Bushcraft

Our world changes rapidly and presents new and complex dangers to which children must adapt. However, the basic concerns of life remain the same: how will we find solutions to the problems of survival?

The Bushcraft program at Moorfield School covers a variety of traditional survival skills and techniques such as fire lighting, shelter construction, water purification, foraging and tree and plant lore. But it also encompasses a wide variety of science and creative art topics, such as flora and fauna identification, traditional crafts and technology projects. We also bring literacy into the woods, with poems and stories chosen especially to connect the listener with the environment.

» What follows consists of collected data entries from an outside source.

Lemma soc_loop_best m KernelEnd rest a :
  memory_ok m -> pmics_known -> KernelEnd <= MemBase + Z.of_nat (length m) -> MemBase <= a ->
  dtb_chain m KernelEnd a rest -> Forall (readable m) rest -> a < 2 ^ 63 + 2 ^ 32 ->
  forall fuel dn Cur Best idx0 s,
  KernelEnd - a <= Z.of_nat fuel -> Mem s = m -> board_info s = info ->
  best_so_far m dn idx0 Best (DtbIdx s) ->
  exists Best' s', soc_loop MemBase fuel KernelEnd a (s32 (Z.of_nat (length dn))) Cur Best s
      = Some (Dtb Best', s') /\ Mem s' = m /\ board_info s' = info /\
    best_so_far m (dn ++ rest) idx0 Best' (DtbIdx s').
Proof.
  intros Hm Hk HEm Ha Hchain. pose proof Hm as [Hm0 Hm1]. revert Ha.
  induction Hchain as [a Hend|a Hlt Hv|a size l Hlt Hv Hchain IH]; intros Ha Hr Hu fuel dn Cur Best idx0 s Hf Hs Hi Hb;
    (assert (u64 (a + SIZEOF_fdt_header) = a + SIZEOF_fdt_header) as Hadd
      by (apply u64_small; unfold SIZEOF_fdt_header in *; split; lia)).
  - assert (soc_loop MemBase fuel KernelEnd a (s32 (Z.of_nat (length dn))) Cur Best s = Some (Dtb Best, s)) as ->.
    { destruct fuel; cbn [soc_loop]; rewrite Hadd;
        by destruct (Z.ltb_spec (a + SIZEOF_fdt_header) KernelEnd); [lia|]. }
    rewrite app_nil_r. by exists Best, s.
  - destruct fuel as [|fuel]; [unfold SIZEOF_fdt_header in *; lia|]. cbn [soc_loop]. rewrite Hadd.
    apply Z.ltb_lt in Hlt as ->. cbn [negb]. run. rewrite Hs, Hv. run. rewrite app_nil_r. by exists Best, s.
  - inversion Hr as [|? ? Hd Hl]; subst. destruct fuel as [|fuel]; [unfold SIZEOF_fdt_header in *; lia|].
    destruct (valid_dtb_spec (Mem s) KernelEnd a) as (size' & Hv' & Hs'); [done..|].
    rewrite Hv in Hv'. injection Hv' as <-. destruct Hs' as [Hs1 Hs2].
    cbn [soc_loop]. rewrite Hadd. apply Z.ltb_lt in Hlt as ->. cbn [negb]. run. rewrite Hv. run.
    destruct (soc_step_best (Mem s) dn a Cur Best idx0 s) as (C & B & s1 & -> & M1 & M2 & M3); [done..|].
    run_cbn. rewrite s32_succ. replace (Z.of_nat (length dn) + 1) with (Z.of_nat (length (dn ++ [a])))
      by (rewrite length_app; cbn [length]; lia).
    rewrite (u64_small (a + size)) by (split; lia).
    destruct (IH ltac:(lia) Hl ltac:(lia) fuel (dn ++ [a]) C B idx0 s1) as (B' & s2 & -> & R); [lia|done..|].
    exists B', s2. split; [done|]. by rewrite <- app_assoc in R.
Qed.

(** ** A device tree that is chosen fits the board *)
Record fits (m : list Z) (dtb : Z) : Prop := mk_fits {
  fits_root : 0 <= root_of m dtb;
  (** An entry of qcom,msm-id has the chip and its foundry, or no foundry. *)
  fits_soc : exists p len i, property m dtb "qcom,msm-id" = (Some p, len) /\
    full len PLAT_ID_SIZE = true /\ 0 <= i < len / 8 /\
    let id := word m (p + 8 * i) in
    Z.land id SOC_MASK = Z.land (RawChipId info) SOC_MASK /\
    (Z.land id FOUNDRY_ID_MASK = u32 (Z.shiftl (FoundryId info) PLATFORM_FOUNDRY_SHIFT) \/
     Z.land id FOUNDRY_ID_MASK = 0);
  (** The first entry of qcom,board-id has the platform and the subtype, or none. *)
  fits_board p len : property m dtb "qcom,board-id" = (Some p, len) -> full len BOARD_ID_SIZE = true ->
    let variant_id := word m p in
    let subtype_ := if word m (p + 4) =? 0 then Z.shiftr variant_id 24 else word m (p + 4) in
    (Z.land variant_id 0xff = platform (PlatformInfo info) \/ Z.land variant_id 0xff = 0) /\
    (Z.land subtype_ 0xff = subtype (PlatformInfo info) \/ Z.land subtype_ 0xff = 0);
  (** An entry of qcom,pmic-id has the models, or none, and no newer revisions. *)
  fits_pmic p len : property m dtb "qcom,pmic-id" = (Some p, len) ->
    let n := pmics_per_entry m dtb in full len (4 * n) = true ->
    exists k, 0 <= k < len / (4 * n) /\ forall i : nat, Z.of_nat i < n ->
      let w := word m (p + 4 * n * k + 4 * Z.of_nat i) in
      (Z.land w PMIC_MODEL_MASK = pmic_model i \/ Z.land w PMIC_MODEL_MASK = 0) /\
      ((i < 4)%nat -> Z.land w PMIC_REV_MASK <= pmic_rev i)
}.

Lemma level_below x b e l n : e < n -> l < n -> 0 <= e -> 0 <= l -> Forall (fun k => 0 <= k < n) (level x b e l).
Proof. intros. unfold level. repeat case_if; repeat constructor; lia. Qed.
Lemma bits_below l n : n < 64 -> Forall (fun k => 0 <= k < n) l -> Z.testbit (bits l) n = false.
Proof.
  intros Hn Hl. rewrite bits_testbit by (weaken Hl; lia).
  induction Hl as [|x l Hx _ IH]; cbn [existsb]; [done|]. rewrite IH. destruct (Z.eqb_spec x n); [lia|done].
Qed.

Lemma board_criteria_below v t l :
  board_criteria v t = Some l -> Forall (fun k => 0 <= k < SOC_MATCH) l.
Proof.
  unfold board_criteria. destruct (_ && _); [done|]. destruct (_ && _); [done|]. intros [= <-].
  repeat first [apply Forall_app; split | apply level_below; done | apply Forall_cons; split
    | apply Forall_nil; done | done | case_if].
Qed.
Lemma pmic_criteria_below i w l :
  (i < 15)%nat -> pmic_criteria i w = Some l -> Forall (fun k => 0 <= k < PMIC_MATCH_EXACT_MODEL_IDXF) l.
Proof.
  intros Hi. unfold pmic_criteria. destruct (_ && _); [done|]. destruct (_ && _); [done|]. intros [= <-].
  unfold PMIC_MATCH_EXACT_MODEL_IDXF, PMIC_MATCH_EXACT_MODEL_IDX0, PMIC_MATCH_DEFAULT_MODEL_IDX0,
    PMIC_MATCH_EXACT_REV_IDX0, PMIC_MATCH_BEST_REV_IDX0.
  constructor; [case_if; lia|]. case_if; repeat constructor; case_if; lia.
Qed.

Survival means different things to different people and in different contexts but no matter what challenging situation in which we find ourselves, there are universal traits and attitudes that need to be employed if we are to succeed and survive. Positivity, tenacity, good humour, humility and cooperation are primary attributes in almost all areas of life, but which can be forgotten in stressful or demanding situations.

In Bushcraft, children learn how to solve problems by utilising the resources and materials they find to hand, and engaging with the natural environment to improvise solutions. They learn that the people around them present, in their character and conduct, the best resources, and that cooperating with their peers is the surest means of overcoming obstacles.

By encouraging children to play in, and engage with, the environment (no matter how messy, unfamiliar or uncomfortable that may be), they discover how quickly and easily their fears can be faced and overcome, and that as a team, strength is found in collective experience.

Above all, the aim of Bushcraft is to equip children with the tools to discover and explore the world that exists just beyond their back gardens.